* _SUPPLIED RECORDS_:
(** X3. With no chunks to store, [storeMemories] asks for no embedding and
    sends no [add]: at most the connection request goes out, and the
    collection is left as it was. *)
Theorem storeMemories_nothing_to_store :
  forall (h : Host) (chunks : option (list Chunk)) (w : World),
    chunks = None \/ chunks = Some [] ->
    let w' := snd (storeMemories h chunks w) in
    (trace w' = trace w \/ trace w' = CallGetOrCreateCollection :: trace w)
    /\ backend w' = backend w
    /\ (client w = true -> storeMemories h chunks w = (Ok tt, w)).
Proof.
  intros h chunks w Hc w'. subst w'.
  assert (E : storeMemories h chunks w
              = match initializeChroma h w with
                | (Ok _, w0) => (Ok tt, w0)
                | (Err e, w0) => (Err e, w0)
                end).
  { unfold storeMemories. rewrite rethrow. unfold bind.
    destruct (initializeChroma h w) as [[c|e] w0]; [|reflexivity].
    destruct Hc as [-> | ->]; reflexivity. }
  rewrite E, initializeChroma_run.
  destruct (client w); [cbn; auto|].
  destruct (backend_fault h (now w)); cbn; repeat split; auto; discriminate.
Qed.

Lemma storeMemories_nothing_to_store_witness :
  trace (snd (storeMemories sample_host (Some []) (initial_world sample_store)))
  = [CallGetOrCreateCollection]
  /\ backend (snd (storeMemories sample_host (Some [])
                     (initial_world sample_store)))
     = sample_store.
Proof.
  destruct (storeMemories_nothing_to_store sample_host (Some [])
              (initial_world sample_store)) as [_ [Hb _]]; [right; reflexivity|].
  split; [reflexivity | exact Hb].
Defined.

(** X4. The embeddings of a batch are all requested before anything is
    written: when the embedding of any chunk fails, [storeMemories] throws
    that error, no [add] request has been sent and the collection is as it
    was. *)
Theorem storeMemories_embedding_failure :
  forall (h : Host) (chunks : list Chunk) (w w0 w1 : World) (c : bool)
         (e : JsError),
    initializeChroma h w = (Ok c, w0) ->
    mapM (fun chunk => generateEmbedding h (narrative chunk)) chunks w0
    = (Err e, w1) ->
    storeMemories h (Some chunks) w = (Err e, w1)
    /\ added_ids (trace w1) = added_ids (trace w)
    /\ backend w1 = backend w.
Proof.
  intros h chunks w w0 w1 c e Ei Ee.
  split; [|split].
  - unfold storeMemories. rewrite rethrow. unfold bind at 1. rewrite Ei.
    destruct chunks as [|ch chunks]; [discriminate Ee|].
    unfold bind at 1. rewrite Ee. reflexivity.
  - pose proof (embeddings_added h chunks w0) as Ha. rewrite Ee in Ha.
    pose proof (initializeChroma_added h w) as Hi. rewrite Ei in Hi.
    cbn [snd] in Ha, Hi. congruence.
  - pose proof (keeps_mapM backend
                  (fun chunk => generateEmbedding h (narrative chunk)) chunks
                  (fun x => keeps_generateEmbedding backend untraced_backend
                              h (narrative x)) w0) as Kb.
    rewrite Ee in Kb.
    pose proof (keeps_initializeChroma_backend h w) as Ki. rewrite Ei in Ki.
    cbn [snd] in Kb, Ki. congruence.
Qed.

Lemma storeMemories_embedding_failure_witness :
  fst (storeMemories no_embedding_host (Some [sample_chunk; sample_chunk])
         (initial_world sample_store))
  = Err api_error
  /\ backend (snd (storeMemories no_embedding_host
                     (Some [sample_chunk; sample_chunk])
                     (initial_world sample_store)))
     = sample_store.
Proof.
  destruct (storeMemories_embedding_failure no_embedding_host
              [sample_chunk; sample_chunk] (initial_world sample_store)
              (snd (initializeChroma no_embedding_host
                      (initial_world sample_store)))
              (snd (storeMemories no_embedding_host
                      (Some [sample_chunk; sample_chunk])
                      (initial_world sample_store)))
              true api_error) as [E [_ Hb]]; [reflexivity | reflexivity |].
  rewrite E. split; [reflexivity | exact Hb].
Defined.

Section Broken.

Variable h : Host.

Lemma initializeChroma_broken w :
  broken w -> initializeChroma h w = (Ok false, w).
Proof.
  intros [Hcl Hco]. rewrite initializeChroma_run, Hcl, Hco. reflexivity.
Qed.

Lemma broken_kept {A} (m : M A) w :
  keeps store_handle m -> broken w -> broken (snd (m w)).
Proof.
  intros K [Hcl Hco]. specialize (K w). injection K as K1 K2.
  split; congruence.
Qed.

Lemma keeps_embeddings_handle (chunks : list Chunk) :
  keeps store_handle
    (mapM (fun chunk => generateEmbedding h (narrative chunk)) chunks).
Proof.
  apply keeps_mapM. intros x.
  apply keeps_generateEmbedding, untraced_store_handle.
Qed.

Lemma searchMemories_broken query limit w :
  broken w ->
  exists w', searchMemories h query limit w = (Ok [], w') /\ broken w'.
Proof.
  intros Hb. pose proof Hb as [Hcl Hco].
  unfold searchMemories, try_catch, bind at 1.
  rewrite (initializeChroma_broken w Hb).
  unfold bind at 1.
  pose proof (keeps_generateEmbedding store_handle untraced_store_handle
                h query w) as K.
  destruct (generateEmbedding h query w) as [[v|e] w1]; cbn [snd] in K;
    injection K as Kcl Kco.
  - unfold bind at 1, collection_query, on_collection.
    rewrite Kco, Hco. eexists. split; [reflexivity|]. split; congruence.
  - eexists. split; [reflexivity|]. split; congruence.
Qed.

Lemma getAllMemories_broken w :
  broken w ->
  getAllMemories h w = (Ok [], w).
Proof.
  intros Hb. pose proof Hb as [Hcl Hco].
  unfold getAllMemories, try_catch, bind at 1.
  rewrite (initializeChroma_broken w Hb).
  unfold bind at 1, collection_count, on_collection. rewrite Hco.
  reflexivity.
Qed.

Lemma clearAllMemories_broken w :
  broken w ->
  clearAllMemories h w = (Err TypeError, w).
Proof.
  intros Hb. pose proof Hb as [Hcl Hco].
  unfold clearAllMemories. rewrite rethrow. unfold bind at 1.
  rewrite (initializeChroma_broken w Hb).
  unfold bind at 1, collection_count, on_collection. rewrite Hco.
  reflexivity.
Qed.

Lemma storeMemories_broken c cs w :
  broken w ->
  exists e w',
    storeMemories h (Some (c :: cs)) w = (Err e, w')
    /\ broken w' /\ backend w' = backend w.
Proof.
  intros Hb. pose proof Hb as [Hcl Hco].
  unfold storeMemories. rewrite rethrow. unfold bind at 1.
  rewrite (initializeChroma_broken w Hb).
  unfold bind at 1.
  pose proof (keeps_embeddings_handle (c :: cs) w) as K.
  pose proof (keeps_mapM backend
                (fun chunk => generateEmbedding h (narrative chunk)) (c :: cs)
                (fun x => keeps_generateEmbedding backend untraced_backend
                            h (narrative x)) w) as Kb.
  destruct (mapM _ (c :: cs) w) as [[es|e] w1]; cbn [snd] in K, Kb;
    injection K as Kcl Kco.
  - unfold bind at 1.
    destruct (generate_ids_from h (c :: cs) 0 w1)
      as [ids [w2 [Eg [_ [_ [_ [Kb2 [Kco2 [Kcl2 _]]]]]]]]].
    unfold generate_ids at 1, mapiM. rewrite Eg.
    unfold collection_add, on_collection.
    rewrite Kco2, Kco, Hco. eexists. eexists.
    split; [reflexivity|]. split; [split|]; congruence.
  - eexists. eexists. split; [reflexivity|]. split; [split|]; congruence.
Qed.

End Broken.

(** X5. A connection that failed is never retried.  When the first
    [getOrCreateCollection] of a process fails, [initializeChroma] throws
    and leaves [client] set with [collection] null; from then on, whatever
    the backend would answer, [initializeChroma] sends no request and
    returns null, [searchMemories] and [getAllMemories] return the empty
    array, [clearAllMemories] and [storeMemories] throw, the collection is
    not written and the handle stays as it is. *)
Theorem failed_connection_is_permanent :
  forall (h : Host) (w : World) (e : JsError),
    client w = false -> collection w = false ->
    backend_fault h (now w) = Some e ->
    let w1 := snd (initializeChroma h w) in
    fst (initializeChroma h w) = Err e
    /\ broken w1
    /\ forall (h' : Host) (w' : World),
         broken w' ->
         initializeChroma h' w' = (Ok false, w')
         /\ getAllMemories h' w' = (Ok [], w')
         /\ clearAllMemories h' w' = (Err TypeError, w')
         /\ (forall query limit,
               fst (searchMemories h' query limit w') = Ok []
               /\ broken (snd (searchMemories h' query limit w')))
         /\ (forall c cs,
               (exists e', fst (storeMemories h' (Some (c :: cs)) w') = Err e')
               /\ broken (snd (storeMemories h' (Some (c :: cs)) w'))
               /\ backend (snd (storeMemories h' (Some (c :: cs)) w'))
                  = backend w').
Proof.
  intros h w e Hcl Hco F w1. subst w1.
  rewrite initializeChroma_run, Hcl, F. cbn [fst snd].
  split; [reflexivity|]. split; [split; cbn; [reflexivity | exact Hco]|].
  intros h' w' Hb.
  split; [apply initializeChroma_broken; exact Hb|].
  split; [apply getAllMemories_broken; exact Hb|].
  split; [apply clearAllMemories_broken; exact Hb|].
  split.
  - intros query limit.
    destruct (searchMemories_broken h' query limit w' Hb) as [w2 [E Hb2]].
    rewrite E. split; [reflexivity | exact Hb2].
  - intros c cs.
    destruct (storeMemories_broken h' c cs w' Hb) as [e' [w2 [E [Hb2 Hk]]]].
    rewrite E. split; [exists e'; reflexivity|]. split; [exact Hb2 | exact Hk].
Qed.

Lemma failed_connection_is_permanent_witness :
  let w1 := snd (initializeChroma offline_host (initial_world sample_store)) in
  broken w1
  /\ getAllMemories sample_host w1 = (Ok [], w1)
  /\ clearAllMemories sample_host w1 = (Err TypeError, w1).
Proof.
  intros w1.
  destruct (failed_connection_is_permanent offline_host
              (initial_world sample_store) api_error)
    as [_ [Hb H]]; [reflexivity ..|].
  destruct (H sample_host w1 Hb) as [_ [Hg [Hc _]]].
  split; [exact Hb|]. split; assumption.
Defined.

* _TASK BRIEF_:
Go to the line with "rewrite E. split; [reflexivity | exact Hb2]." in the entries above and repeat every line from there through the line with "split; [exact Hb|]. split; assumption.", exactly and with no other text.

* _RESULT OF THE TASK_:
    rewrite E. split; [reflexivity | exact Hb2].
  - intros c cs.
    destruct (storeMemories_broken h' c cs w' Hb) as [e' [w2 [E [Hb2 Hk]]]].
    rewrite E. split; [exists e'; reflexivity|]. split; [exact Hb2 | exact Hk].
Qed.

Lemma failed_connection_is_permanent_witness :
  let w1 := snd (initializeChroma offline_host (initial_world sample_store)) in
  broken w1
  /\ getAllMemories sample_host w1 = (Ok [], w1)
  /\ clearAllMemories sample_host w1 = (Err TypeError, w1).
Proof.
  intros w1.
  destruct (failed_connection_is_permanent offline_host
              (initial_world sample_store) api_error)
    as [_ [Hb H]]; [reflexivity ..|].
  destruct (H sample_host w1 Hb) as [_ [Hg [Hc _]]].
  split; [exact Hb|]. split; assumption.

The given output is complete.